JOURNEY FROM ARKEEKO, OVER THE MOUNTAIN OF TARENTA TO GÓNDAR, THE CAPITAL OF ABYSSINIA.

On the 15th of November, Bruce left Arkeeko, and, after crossing a small plain, pitched his tent near a shallow pit of rain water. Before him were the mountains of Abyssinia in three distinct ridges. The first broken into gullies, and thinly covered with shrubs; the second higher, steeper, more rugged and bare; the third a row of sharp edged mountains which would be considered high in any part of Europe. Far above them all, towered that stupendous mass, the mountain of Tarenta, the point of which is sometimes buried in the clouds, while sometimes completely enveloped in mist and darkness it becomes the seat of lightning, thunder, and storm. Tarenta is the highest pinnacle of that long steep ridge of mountains which, running parallel to the Red Sea, forms the boundary of the seasons.
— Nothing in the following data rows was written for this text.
Definition claim_event_payload (k : Crown) (activation_digest : string) (claim : InnovationDebtClaim)
    (prior : option FiniteDebtFamilyClock) : pyval :=
  py_dict [
    ("accepted_crown_block_hash", PStr (kn_accepted_crown_block_hash k));
    ("activation_digest", PStr activation_digest);
    ("claim", InnovationDebtClaim_to_dict claim);
    ("claim_digest", PStr (InnovationDebtClaim_digest claim));
    ("event_index", PInt (kn_event_index k));
    ("event_subindex", PInt (kn_event_subindex k));
    ("prior_family_clock", _claim_prior_clock_identity prior);
    ("reservation_digest", PStr (kn_reservation_digest k));
    ("settlement_event_digest", PStr (kn_settlement_event_digest k))].

Definition claim_row (k : Crown) (settlement_hash : string) (claim : InnovationDebtClaim) (event_digest : string) : ClaimRow :=
  {| cr_claim_digest := InnovationDebtClaim_digest claim; cr_policy_digest := ic_policy_digest claim;
     cr_family_id := ic_family_id claim; cr_candidate_digest := ic_candidate_digest claim;
     cr_retained_evidence_digest := ic_retained_evidence_digest claim; cr_hotkey := ic_hotkey claim;
     cr_accepted_crown_block := kn_accepted_crown_block k; cr_accepted_crown_block_hash := kn_accepted_crown_block_hash k;
     cr_event_index := kn_event_index k; cr_event_subindex := kn_event_subindex k; cr_reservation_digest := kn_reservation_digest k;
     cr_settlement_block := kn_settlement_block k; cr_settlement_block_hash := settlement_hash;
     cr_settlement_event_digest := kn_settlement_event_digest k; cr_principal_units := ic_principal_units claim;
     cr_claim_json := Dumped (InnovationDebtClaim_to_dict claim); cr_issuance_reward_event_digest := event_digest |}.

(** The rows of an issued claim: its event, itself, its open balance and, when it
    restarts the family's clock, the clock. *)
Definition record_claim (k : Crown) (settlement_hash activation_digest : string) (claim : InnovationDebtClaim)
    (prior : option FiniteDebtFamilyClock) (t : DebtTables) : result DebtTables :=
  let! appended := _append_event scope_digest "claim_issued" (kn_settlement_block k) settlement_hash
                     (claim_event_payload k activation_digest claim prior) t in
  let '(t, event_digest) := appended in
  let! t := insert_claim (claim_row k settlement_hash claim event_digest) t in
  let! opened := DebtClaimBalance_open claim in
  let! t := _insert_balance opened 0 event_digest t in
  if ic_resets_clock claim then
    insert_clock (kn_clock k (ic_policy_digest claim) (ic_family_id claim) "crown" (InnovationDebtClaim_digest claim) event_digest) t
  else Ok t.

(** The event of a crown whose debt rounds to zero, and the clock it may restart. *)
Definition record_rounded (k : Crown) (settlement_hash activation_digest family : string) (policy : FiniteDebtPolicyManifest)
    (principal : bool) (t : DebtTables) : result DebtTables :=
  let reason := if principal then "principal_rounds_to_zero" else "improvement_rounds_to_zero" in
  let! appended := append_no_issue k settlement_hash activation_digest family reason t in
  let '(t, event_digest) := appended in
  if principal then
    let! units := log_improvement_units_ppm (PStr (kn_settled_speedup k)) (fp_improvement_basis policy) (PStr "1") in
    let! resets := resets_family_clock policy (PInt units) in
    if resets then
      let! policy_digest := FiniteDebtPolicyManifest_digest policy in
      insert_clock (kn_clock k policy_digest family "crown_no_debt" "" event_digest) t
    else Ok t
  else Ok t.
(** ** A batch of revisions *)

Lemma insert_balance_Ok b revision event t t' : _insert_balance b revision event t = Ok t' → t' = add_balance (balance_row b revision event) t.
Proof. unfold _insert_balance. intros H. inv_checks H. columns. done. Qed.

(** The next revision of a claim. *)
Definition revision_of (t : DebtTables) (key : string) : Z := match next_revision t key with Ok n => n | Raise _ => 0 end.

Definition revision_row (t : DebtTables) (event : string) (p : DebtClaimState * DebtClaimState) : BalanceRow :=
  balance_row (ds_balance p.2) (revision_of t (claim_key p.1)) event.

Definition pair_key (p : DebtClaimState * DebtClaimState) : string := claim_key p.1.

Lemma next_revision_other t row k : br_claim_digest row ≠ k → next_revision (add_balance row t) k = next_revision t k.
Proof.
  intros Hk. unfold next_revision. cbn [add_balance dt_balances]. rewrite List.filter_app. cbn [List.filter].
  rewrite bool_decide_false by done. by rewrite app_nil_r.
Qed.

(** A revision names an event whose digest is not all zeros. *)
Lemma revise_all_digest event pairs t t' :
  insert_all (λ p, revise_balance event (pair_key p) (ds_balance p.2)) pairs t = Ok t' → pairs = [] ∨ digest_ok event.
Proof.
  destruct pairs as [|p pairs]; cbn [insert_all]; [by left|]. intros (t1 & (n & _ & Hb)%bind_Ok & _)%bind_Ok. right.
  unfold _insert_balance in Hb. inv_checks Hb. columns. done.
Qed.

Lemma revise_all_Ok event pairs t t' :
  insert_all (λ p, revise_balance event (pair_key p) (ds_balance p.2)) pairs t = Ok t' →
  NoDup (pair_key <$> pairs) → Forall (λ p, db_claim_digest (ds_balance p.2) = pair_key p) pairs →
  t' = add_balances (revision_row t event <$> pairs) t.
Proof.
  revert t. induction pairs as [|p pairs IH]; intros t; cbn [insert_all].
  - intros [= <-] _ _. destruct t. unfold add_balances. cbn. by rewrite app_nil_r.
  - intros (t1 & Ht1 & H)%bind_Ok Hn Hk. rewrite fmap_cons in Hn. apply NoDup_cons in Hn as [Hp Hn]. apply Forall_cons in Hk as [Hkp Hk].
    unfold revise_balance in Ht1. apply bind_Ok in Ht1 as (n & Hnext & ->%insert_balance_Ok).
    rewrite (IH _ H Hn Hk). unfold add_balances, revision_row at 2. cbn [fmap list_fmap add_balance dt_events dt_activations dt_clocks dt_claims dt_balances dt_epochs dt_allocations].
    f_equal. rewrite <- app_assoc. f_equal. cbn [app]. f_equal.
    + unfold revision_of. unfold pair_key in Hnext. by rewrite Hnext.
    + apply list_fmap_ext. intros i q Hq. unfold revision_row, revision_of. fold (pair_key q). rewrite next_revision_other; [done|].
      cbn [balance_row br_claim_digest]. rewrite Hkp. intros E. apply Hp. rewrite E. apply list_elem_of_fmap_2. by eapply list_elem_of_lookup_2.
Qed.

Lemma find_pair pairs p k :
  NoDup (pair_key <$> pairs) → p ∈ pairs → pair_key p = k → List.find (λ q, bool_decide (pair_key q = k)) pairs = Some p.
Proof.
  intros Hn Hp <-. destruct (List.find _ pairs) as [q|] eqn:Hf.
  - apply List.find_some in Hf as [Hq Hk]. bool_prop. f_equal. eapply NoDup_fmap_inj_elem; [exact Hn | by apply list_elem_of_In | done | done].
  - apply list_elem_of_In in Hp. apply (List.find_none _ _ Hf) in Hp. by rewrite bool_decide_true in Hp.
Qed.

(** The state after the batch. *)
Definition moved (pairs : list (DebtClaimState * DebtClaimState)) (s : DebtClaimState) : DebtClaimState :=
  match List.find (λ p, bool_decide (pair_key p = claim_key s)) pairs with Some p => p.2 | None => s end.

(** The balances of a claim after the batch. *)
Lemma batch_balances t event pairs k :
  Forall (λ p, db_claim_digest (ds_balance p.2) = pair_key p) pairs → NoDup (pair_key <$> pairs) →
  (∀ p b, p ∈ pairs → b ∈ dt_balances t → br_claim_digest b = pair_key p → br_revision b ≤ revision_of t (pair_key p)) →
  order_by br_revision (List.filter (λ b, bool_decide (br_claim_digest b = k)) (dt_balances t ++ (revision_row t event <$> pairs))) =
  balances_of t k ++ match List.find (λ p, bool_decide (pair_key p = k)) pairs with Some p => [revision_row t event p] | None => [] end.
Proof.
  intros Hk Hn Hle. rewrite List.filter_app. unfold balances_of. destruct (List.find _ pairs) as [p|] eqn:Hf.
  - apply List.find_some in Hf as [Hp Hkp]. bool_prop. apply list_elem_of_In in Hp.
    replace (List.filter _ (revision_row t event <$> pairs)) with [revision_row t event p]; cycle 1.
    { clear Hle. induction pairs as [|q pairs IH]; [by apply not_elem_of_nil in Hp|]. rewrite fmap_cons in *. cbn [List.filter].
      apply NoDup_cons in Hn as [Hq Hn]. apply Forall_cons in Hk as [Hkq Hk]. cbn [revision_row balance_row br_claim_digest]. rewrite Hkq.
      apply elem_of_cons in Hp as [->|Hp].
      - rewrite bool_decide_true by done. f_equal. symmetry. apply filterb_none. apply Forall_fmap, Forall_forall. intros x Hx. cbn.
        rewrite Forall_forall in Hk. rewrite (Hk x Hx). apply bool_decide_eq_false_2. intros E. apply Hq. rewrite Hkp, <- E. by apply list_elem_of_fmap_2.
      - rewrite bool_decide_false; [by apply IH|]. intros E. apply Hq. rewrite E, <- Hkp. by apply list_elem_of_fmap_2. }
    apply order_by_snoc. apply Forall_forall. intros b [Hb1 Hb]%filterb_elem. bool_prop. cbn. subst k. by apply (Hle p).
  - rewrite (filterb_none _ (revision_row t event <$> pairs)); [by rewrite !app_nil_r|]. apply Forall_fmap, Forall_forall. intros p Hp. cbn.
    rewrite Forall_forall in Hk. rewrite (Hk p Hp). by apply (List.find_none _ _ Hf), list_elem_of_In.
Qed.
On its east side, or towards the Red Sea, the rainy season is from October to April, and on the western or Abyssinian side, cloudy, rainy, and cold weather reigns from May till October.

While Bruce was in his tent, he was visited by his grateful friend and faithful patient Achmet, who told him not to go to Dobarwa, for although it was a good road, the safest was always the best.